-- Records for this exercise follows --

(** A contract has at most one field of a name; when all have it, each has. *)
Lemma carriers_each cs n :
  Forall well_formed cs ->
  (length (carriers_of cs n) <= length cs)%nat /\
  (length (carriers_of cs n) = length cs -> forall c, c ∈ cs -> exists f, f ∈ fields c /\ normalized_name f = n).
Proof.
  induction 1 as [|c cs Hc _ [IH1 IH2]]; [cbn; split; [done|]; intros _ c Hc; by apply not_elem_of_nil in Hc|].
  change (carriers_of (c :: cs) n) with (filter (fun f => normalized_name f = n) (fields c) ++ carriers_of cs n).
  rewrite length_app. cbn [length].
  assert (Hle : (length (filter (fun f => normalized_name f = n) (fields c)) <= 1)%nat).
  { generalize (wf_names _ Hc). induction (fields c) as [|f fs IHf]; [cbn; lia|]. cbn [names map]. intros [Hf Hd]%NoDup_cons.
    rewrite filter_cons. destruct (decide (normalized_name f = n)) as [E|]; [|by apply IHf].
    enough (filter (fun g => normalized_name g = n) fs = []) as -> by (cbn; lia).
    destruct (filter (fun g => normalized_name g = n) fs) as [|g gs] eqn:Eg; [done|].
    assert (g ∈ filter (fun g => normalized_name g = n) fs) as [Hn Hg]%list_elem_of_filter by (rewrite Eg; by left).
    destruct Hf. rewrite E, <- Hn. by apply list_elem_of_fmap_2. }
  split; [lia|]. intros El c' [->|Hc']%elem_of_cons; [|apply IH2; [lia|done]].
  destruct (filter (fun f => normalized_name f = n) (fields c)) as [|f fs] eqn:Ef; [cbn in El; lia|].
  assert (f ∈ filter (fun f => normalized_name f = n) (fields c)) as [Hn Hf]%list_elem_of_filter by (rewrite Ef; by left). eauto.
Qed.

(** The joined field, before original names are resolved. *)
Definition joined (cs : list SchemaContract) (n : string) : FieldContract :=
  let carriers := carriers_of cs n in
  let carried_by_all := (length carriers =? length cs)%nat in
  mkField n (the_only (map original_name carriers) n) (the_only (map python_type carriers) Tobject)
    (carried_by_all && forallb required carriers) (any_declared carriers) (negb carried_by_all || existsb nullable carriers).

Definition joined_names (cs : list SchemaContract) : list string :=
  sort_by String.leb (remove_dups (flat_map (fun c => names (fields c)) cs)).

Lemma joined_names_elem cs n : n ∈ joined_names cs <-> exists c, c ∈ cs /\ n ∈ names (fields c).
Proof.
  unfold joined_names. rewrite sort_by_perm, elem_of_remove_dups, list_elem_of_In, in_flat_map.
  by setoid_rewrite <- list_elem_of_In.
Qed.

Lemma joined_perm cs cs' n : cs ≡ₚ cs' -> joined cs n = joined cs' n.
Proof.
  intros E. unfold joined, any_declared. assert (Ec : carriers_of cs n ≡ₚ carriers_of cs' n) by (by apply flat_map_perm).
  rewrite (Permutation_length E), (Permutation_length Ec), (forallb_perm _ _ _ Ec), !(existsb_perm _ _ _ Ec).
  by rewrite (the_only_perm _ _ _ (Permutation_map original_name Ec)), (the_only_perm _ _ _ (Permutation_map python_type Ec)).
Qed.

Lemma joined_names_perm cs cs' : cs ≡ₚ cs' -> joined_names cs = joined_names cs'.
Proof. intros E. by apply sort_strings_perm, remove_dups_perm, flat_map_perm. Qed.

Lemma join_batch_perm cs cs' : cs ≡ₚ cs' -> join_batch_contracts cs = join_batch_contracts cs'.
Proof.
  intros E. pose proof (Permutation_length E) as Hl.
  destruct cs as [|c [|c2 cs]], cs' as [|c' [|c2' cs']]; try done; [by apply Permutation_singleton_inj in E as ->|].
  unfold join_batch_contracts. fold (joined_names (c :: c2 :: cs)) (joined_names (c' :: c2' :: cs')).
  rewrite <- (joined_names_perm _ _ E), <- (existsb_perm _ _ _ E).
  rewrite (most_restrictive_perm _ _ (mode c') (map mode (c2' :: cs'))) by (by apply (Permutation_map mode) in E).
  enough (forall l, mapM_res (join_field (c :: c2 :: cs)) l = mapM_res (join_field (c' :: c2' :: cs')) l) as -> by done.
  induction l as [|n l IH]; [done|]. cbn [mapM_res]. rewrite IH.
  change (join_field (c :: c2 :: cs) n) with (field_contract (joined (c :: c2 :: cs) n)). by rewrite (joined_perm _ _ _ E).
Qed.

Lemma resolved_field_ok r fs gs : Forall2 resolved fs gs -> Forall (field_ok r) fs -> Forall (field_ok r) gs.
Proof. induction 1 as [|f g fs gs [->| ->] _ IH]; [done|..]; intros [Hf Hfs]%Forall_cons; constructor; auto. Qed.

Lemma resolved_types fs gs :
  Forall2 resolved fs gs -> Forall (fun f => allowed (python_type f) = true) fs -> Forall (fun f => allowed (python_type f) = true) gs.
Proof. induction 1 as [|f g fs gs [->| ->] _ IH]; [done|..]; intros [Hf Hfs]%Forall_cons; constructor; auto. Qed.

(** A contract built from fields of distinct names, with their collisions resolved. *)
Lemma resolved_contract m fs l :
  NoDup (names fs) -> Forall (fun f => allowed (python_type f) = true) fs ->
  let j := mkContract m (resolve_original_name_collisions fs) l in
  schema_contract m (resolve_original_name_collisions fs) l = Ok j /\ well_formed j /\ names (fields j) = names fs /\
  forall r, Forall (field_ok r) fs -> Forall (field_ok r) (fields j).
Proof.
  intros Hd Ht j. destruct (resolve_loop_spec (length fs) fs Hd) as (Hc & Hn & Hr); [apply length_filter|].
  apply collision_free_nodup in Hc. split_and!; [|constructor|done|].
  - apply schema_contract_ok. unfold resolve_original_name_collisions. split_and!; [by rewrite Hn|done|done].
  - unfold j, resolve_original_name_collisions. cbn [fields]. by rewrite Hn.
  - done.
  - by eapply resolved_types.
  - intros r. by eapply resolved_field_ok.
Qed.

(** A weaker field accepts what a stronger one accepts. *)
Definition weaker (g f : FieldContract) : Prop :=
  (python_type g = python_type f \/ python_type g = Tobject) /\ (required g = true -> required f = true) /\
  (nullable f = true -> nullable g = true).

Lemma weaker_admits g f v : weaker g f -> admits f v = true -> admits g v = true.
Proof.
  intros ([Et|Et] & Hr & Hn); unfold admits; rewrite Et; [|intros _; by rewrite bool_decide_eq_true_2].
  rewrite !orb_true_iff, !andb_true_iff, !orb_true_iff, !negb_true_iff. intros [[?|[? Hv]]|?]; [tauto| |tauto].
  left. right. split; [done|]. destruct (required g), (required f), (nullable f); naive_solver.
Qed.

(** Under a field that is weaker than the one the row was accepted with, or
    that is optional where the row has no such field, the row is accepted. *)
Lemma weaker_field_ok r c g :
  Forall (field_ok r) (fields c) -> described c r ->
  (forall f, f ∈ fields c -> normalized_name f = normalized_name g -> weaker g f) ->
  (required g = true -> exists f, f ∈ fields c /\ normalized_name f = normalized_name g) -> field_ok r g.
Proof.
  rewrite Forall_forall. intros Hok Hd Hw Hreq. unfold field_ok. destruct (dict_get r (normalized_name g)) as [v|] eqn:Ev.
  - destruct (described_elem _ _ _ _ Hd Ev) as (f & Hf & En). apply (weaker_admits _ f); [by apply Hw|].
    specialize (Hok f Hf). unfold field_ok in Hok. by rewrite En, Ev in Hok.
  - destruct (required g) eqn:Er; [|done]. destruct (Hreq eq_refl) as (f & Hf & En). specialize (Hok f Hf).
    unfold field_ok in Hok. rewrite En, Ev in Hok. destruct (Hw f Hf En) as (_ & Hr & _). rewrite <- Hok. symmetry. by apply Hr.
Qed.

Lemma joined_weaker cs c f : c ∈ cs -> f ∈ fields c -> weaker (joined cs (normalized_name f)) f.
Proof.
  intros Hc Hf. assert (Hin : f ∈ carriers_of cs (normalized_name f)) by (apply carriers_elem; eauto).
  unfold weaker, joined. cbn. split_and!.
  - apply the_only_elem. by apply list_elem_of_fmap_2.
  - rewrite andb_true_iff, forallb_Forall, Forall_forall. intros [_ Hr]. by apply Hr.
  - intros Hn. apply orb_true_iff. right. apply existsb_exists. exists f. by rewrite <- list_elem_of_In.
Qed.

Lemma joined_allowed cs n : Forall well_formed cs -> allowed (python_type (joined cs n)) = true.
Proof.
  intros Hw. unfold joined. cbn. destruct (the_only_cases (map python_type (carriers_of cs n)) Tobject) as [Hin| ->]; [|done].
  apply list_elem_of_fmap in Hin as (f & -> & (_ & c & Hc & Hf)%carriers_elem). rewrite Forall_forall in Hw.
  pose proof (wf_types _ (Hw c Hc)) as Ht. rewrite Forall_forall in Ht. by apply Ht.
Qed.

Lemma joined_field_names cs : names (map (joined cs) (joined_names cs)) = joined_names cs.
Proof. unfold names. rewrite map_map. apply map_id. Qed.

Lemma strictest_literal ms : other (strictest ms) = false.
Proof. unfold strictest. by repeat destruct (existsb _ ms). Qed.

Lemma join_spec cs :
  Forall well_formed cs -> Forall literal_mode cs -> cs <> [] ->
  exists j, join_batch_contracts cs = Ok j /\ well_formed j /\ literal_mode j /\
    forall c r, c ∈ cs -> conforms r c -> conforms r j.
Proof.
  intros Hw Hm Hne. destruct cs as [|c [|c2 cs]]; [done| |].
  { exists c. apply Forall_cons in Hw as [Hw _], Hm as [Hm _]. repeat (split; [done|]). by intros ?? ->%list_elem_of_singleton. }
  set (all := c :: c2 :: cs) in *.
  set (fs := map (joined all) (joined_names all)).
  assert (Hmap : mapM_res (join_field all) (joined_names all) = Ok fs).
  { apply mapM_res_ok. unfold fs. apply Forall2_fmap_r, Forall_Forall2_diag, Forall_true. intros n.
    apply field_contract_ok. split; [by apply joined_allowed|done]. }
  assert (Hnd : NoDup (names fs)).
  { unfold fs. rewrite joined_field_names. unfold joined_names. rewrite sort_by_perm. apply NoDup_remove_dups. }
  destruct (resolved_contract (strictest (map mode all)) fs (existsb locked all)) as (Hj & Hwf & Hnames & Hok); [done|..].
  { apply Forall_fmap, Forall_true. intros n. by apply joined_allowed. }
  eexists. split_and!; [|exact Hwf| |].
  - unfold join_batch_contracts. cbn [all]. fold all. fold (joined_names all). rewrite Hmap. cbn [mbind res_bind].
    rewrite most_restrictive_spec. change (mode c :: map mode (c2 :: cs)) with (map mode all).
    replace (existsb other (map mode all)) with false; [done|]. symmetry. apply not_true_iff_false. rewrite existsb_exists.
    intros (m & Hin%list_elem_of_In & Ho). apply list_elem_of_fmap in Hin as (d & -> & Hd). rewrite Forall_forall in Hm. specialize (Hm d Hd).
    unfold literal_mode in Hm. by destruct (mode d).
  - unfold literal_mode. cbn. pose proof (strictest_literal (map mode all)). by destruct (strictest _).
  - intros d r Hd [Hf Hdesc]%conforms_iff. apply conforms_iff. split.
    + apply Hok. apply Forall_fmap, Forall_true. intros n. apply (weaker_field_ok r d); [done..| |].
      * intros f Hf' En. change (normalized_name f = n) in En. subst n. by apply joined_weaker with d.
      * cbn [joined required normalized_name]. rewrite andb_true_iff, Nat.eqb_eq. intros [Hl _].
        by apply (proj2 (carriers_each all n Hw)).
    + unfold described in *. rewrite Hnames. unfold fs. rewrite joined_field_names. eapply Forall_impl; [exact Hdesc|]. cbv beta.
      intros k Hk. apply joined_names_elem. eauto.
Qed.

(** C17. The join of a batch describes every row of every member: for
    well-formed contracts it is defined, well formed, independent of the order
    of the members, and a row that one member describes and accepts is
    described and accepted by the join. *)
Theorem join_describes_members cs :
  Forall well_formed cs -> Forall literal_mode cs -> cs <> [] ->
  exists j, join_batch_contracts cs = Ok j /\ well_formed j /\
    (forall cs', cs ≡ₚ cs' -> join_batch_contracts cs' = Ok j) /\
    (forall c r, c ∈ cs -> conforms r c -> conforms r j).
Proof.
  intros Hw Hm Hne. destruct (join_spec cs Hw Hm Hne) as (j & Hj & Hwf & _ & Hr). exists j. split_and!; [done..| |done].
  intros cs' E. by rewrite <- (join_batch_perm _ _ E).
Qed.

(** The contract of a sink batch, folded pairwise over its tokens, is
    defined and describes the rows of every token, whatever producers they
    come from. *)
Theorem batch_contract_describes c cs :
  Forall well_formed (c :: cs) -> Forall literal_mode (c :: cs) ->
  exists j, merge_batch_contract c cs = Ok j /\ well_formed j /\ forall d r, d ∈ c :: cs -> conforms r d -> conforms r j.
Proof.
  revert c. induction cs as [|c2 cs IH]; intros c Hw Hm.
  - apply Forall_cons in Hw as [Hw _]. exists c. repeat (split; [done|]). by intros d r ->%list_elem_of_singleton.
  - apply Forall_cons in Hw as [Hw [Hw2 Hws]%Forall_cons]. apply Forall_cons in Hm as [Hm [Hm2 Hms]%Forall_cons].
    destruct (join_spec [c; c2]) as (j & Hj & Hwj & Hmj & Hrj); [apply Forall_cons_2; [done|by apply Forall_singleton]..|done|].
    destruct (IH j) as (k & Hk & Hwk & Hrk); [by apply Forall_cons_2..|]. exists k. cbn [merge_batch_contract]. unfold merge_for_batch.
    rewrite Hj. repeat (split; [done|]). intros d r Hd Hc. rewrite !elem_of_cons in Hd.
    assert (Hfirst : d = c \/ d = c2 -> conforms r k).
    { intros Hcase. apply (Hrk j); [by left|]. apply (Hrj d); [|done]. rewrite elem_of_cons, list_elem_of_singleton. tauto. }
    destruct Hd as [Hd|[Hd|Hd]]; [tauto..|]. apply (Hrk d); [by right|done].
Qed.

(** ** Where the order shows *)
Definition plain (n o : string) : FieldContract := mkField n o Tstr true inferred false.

-- Records for this exercise concluded --

■ Task brief
Your task is to transcribe, with no changes, only the lines of the listing above that lie between the line holding "intros [Hl _]." and the line holding "assert (Hfirst : d", inclusive.

■ Exercise answer
      * cbn [joined required normalized_name]. rewrite andb_true_iff, Nat.eqb_eq. intros [Hl _].
        by apply (proj2 (carriers_each all n Hw)).
    + unfold described in *. rewrite Hnames. unfold fs. rewrite joined_field_names. eapply Forall_impl; [exact Hdesc|]. cbv beta.
      intros k Hk. apply joined_names_elem. eauto.
Qed.

(** C17. The join of a batch describes every row of every member: for
    well-formed contracts it is defined, well formed, independent of the order
    of the members, and a row that one member describes and accepts is
    described and accepted by the join. *)
Theorem join_describes_members cs :
  Forall well_formed cs -> Forall literal_mode cs -> cs <> [] ->
  exists j, join_batch_contracts cs = Ok j /\ well_formed j /\
    (forall cs', cs ≡ₚ cs' -> join_batch_contracts cs' = Ok j) /\
    (forall c r, c ∈ cs -> conforms r c -> conforms r j).
Proof.
  intros Hw Hm Hne. destruct (join_spec cs Hw Hm Hne) as (j & Hj & Hwf & _ & Hr). exists j. split_and!; [done..| |done].
  intros cs' E. by rewrite <- (join_batch_perm _ _ E).
Qed.

(** The contract of a sink batch, folded pairwise over its tokens, is
    defined and describes the rows of every token, whatever producers they
    come from. *)
Theorem batch_contract_describes c cs :
  Forall well_formed (c :: cs) -> Forall literal_mode (c :: cs) ->
  exists j, merge_batch_contract c cs = Ok j /\ well_formed j /\ forall d r, d ∈ c :: cs -> conforms r d -> conforms r j.
Proof.
  revert c. induction cs as [|c2 cs IH]; intros c Hw Hm.
  - apply Forall_cons in Hw as [Hw _]. exists c. repeat (split; [done|]). by intros d r ->%list_elem_of_singleton.
  - apply Forall_cons in Hw as [Hw [Hw2 Hws]%Forall_cons]. apply Forall_cons in Hm as [Hm [Hm2 Hms]%Forall_cons].
    destruct (join_spec [c; c2]) as (j & Hj & Hwj & Hmj & Hrj); [apply Forall_cons_2; [done|by apply Forall_singleton]..|done|].
    destruct (IH j) as (k & Hk & Hwk & Hrk); [by apply Forall_cons_2..|]. exists k. cbn [merge_batch_contract]. unfold merge_for_batch.
    rewrite Hj. repeat (split; [done|]). intros d r Hd Hc. rewrite !elem_of_cons in Hd.
    assert (Hfirst : d = c \/ d = c2 -> conforms r k).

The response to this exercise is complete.